Problem requirements = Whatever the records say, set them down exactly.

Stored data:
:::
(** Of a connection that is not closed. *)
Lemma rounds_over n cl cl' :
  conn_ok (snd cl) -> rounds n cl cl' -> client_closed cl' = false ->
  zlen (stream (snd cl)) <= zlen (wire_ (snd cl')) \/ zlen (wire_ (snd cl)) + Z.of_nat n <= zlen (wire_ (snd cl')).
Proof.
  intros Hok Hr. induction Hr as [cl|n cl cl1 cl2 w os pfd Hr IH Hc1 Hw E|n cl cl1 cl2 os Hr IH E]; intros Hc.
  - right. cbn [Z.of_nat]. lia.
  - pose proof (rounds_step n cl cl1 Hok Hr) as Hs.
    destruct (io_over w os pfd cl1) as (cl3 & E3 & _ & more & Em & Hm); [apply Hs|done|].
    assert (cl3 = cl2) as -> by congruence. rewrite Hc in Hm. cbn [negb] in Hm. rewrite Em, zlen_app.
    pose proof (zlen_nonneg more). destruct (IH Hok Hc1) as [Hl|Hl]; [left; lia|].
    destruct (tx_list (snd cl1)) as [|b t] eqn:Et.
    + left. destruct (ev_stream _ _ (proj2 (proj2 Hs))) as [t Es]. assert (Ew : stream (snd cl1) = wire_ (snd cl1))
        by (unfold stream; by rewrite Et, app_nil_r). rewrite <- Ew, Es, zlen_app. pose proof (zlen_nonneg t). lia.
    + right. destruct more; [by destruct Hm|]. rewrite zlen_cons. pose proof (zlen_nonneg more). lia.
  - pose proof (rounds_step n cl cl1 Hok Hr) as Hs.
    destruct (close_over os cl1) as (cl3 & E3 & Hs3 & more & Em & _); [apply Hs|].
    assert (cl3 = cl2) as -> by congruence. assert (Hc1 : client_closed cl1 = false).
    { apply not_true_is_false. intros Hc1. apply (closed_stays cl1 cl2) in Hc1; [congruence|apply Hs|done]. }
    rewrite Em, zlen_app. pose proof (zlen_nonneg more). destruct (IH Hok Hc1); [left|right]; lia.
Qed.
:::
Solution for this problem =
(** Of a connection that is not closed. *)
Lemma rounds_over n cl cl' :
  conn_ok (snd cl) -> rounds n cl cl' -> client_closed cl' = false ->
  zlen (stream (snd cl)) <= zlen (wire_ (snd cl')) \/ zlen (wire_ (snd cl)) + Z.of_nat n <= zlen (wire_ (snd cl')).
Proof.
  intros Hok Hr. induction Hr as [cl|n cl cl1 cl2 w os pfd Hr IH Hc1 Hw E|n cl cl1 cl2 os Hr IH E]; intros Hc.
  - right. cbn [Z.of_nat]. lia.
  - pose proof (rounds_step n cl cl1 Hok Hr) as Hs.
    destruct (io_over w os pfd cl1) as (cl3 & E3 & _ & more & Em & Hm); [apply Hs|done|].
    assert (cl3 = cl2) as -> by congruence. rewrite Hc in Hm. cbn [negb] in Hm. rewrite Em, zlen_app.
    pose proof (zlen_nonneg more). destruct (IH Hok Hc1) as [Hl|Hl]; [left; lia|].
    destruct (tx_list (snd cl1)) as [|b t] eqn:Et.
    + left. destruct (ev_stream _ _ (proj2 (proj2 Hs))) as [t Es]. assert (Ew : stream (snd cl1) = wire_ (snd cl1))
        by (unfold stream; by rewrite Et, app_nil_r). rewrite <- Ew, Es, zlen_app. pose proof (zlen_nonneg t). lia.
    + right. destruct more; [by destruct Hm|]. rewrite zlen_cons. pose proof (zlen_nonneg more). lia.
  - pose proof (rounds_step n cl cl1 Hok Hr) as Hs.
    destruct (close_over os cl1) as (cl3 & E3 & Hs3 & more & Em & _); [apply Hs|].
    assert (cl3 = cl2) as -> by congruence. assert (Hc1 : client_closed cl1 = false).
    { apply not_true_is_false. intros Hc1. apply (closed_stays cl1 cl2) in Hc1; [congruence|apply Hs|done]. }
    rewrite Em, zlen_app. pose proof (zlen_nonneg more). destruct (IH Hok Hc1); [left|right]; lia.
Qed.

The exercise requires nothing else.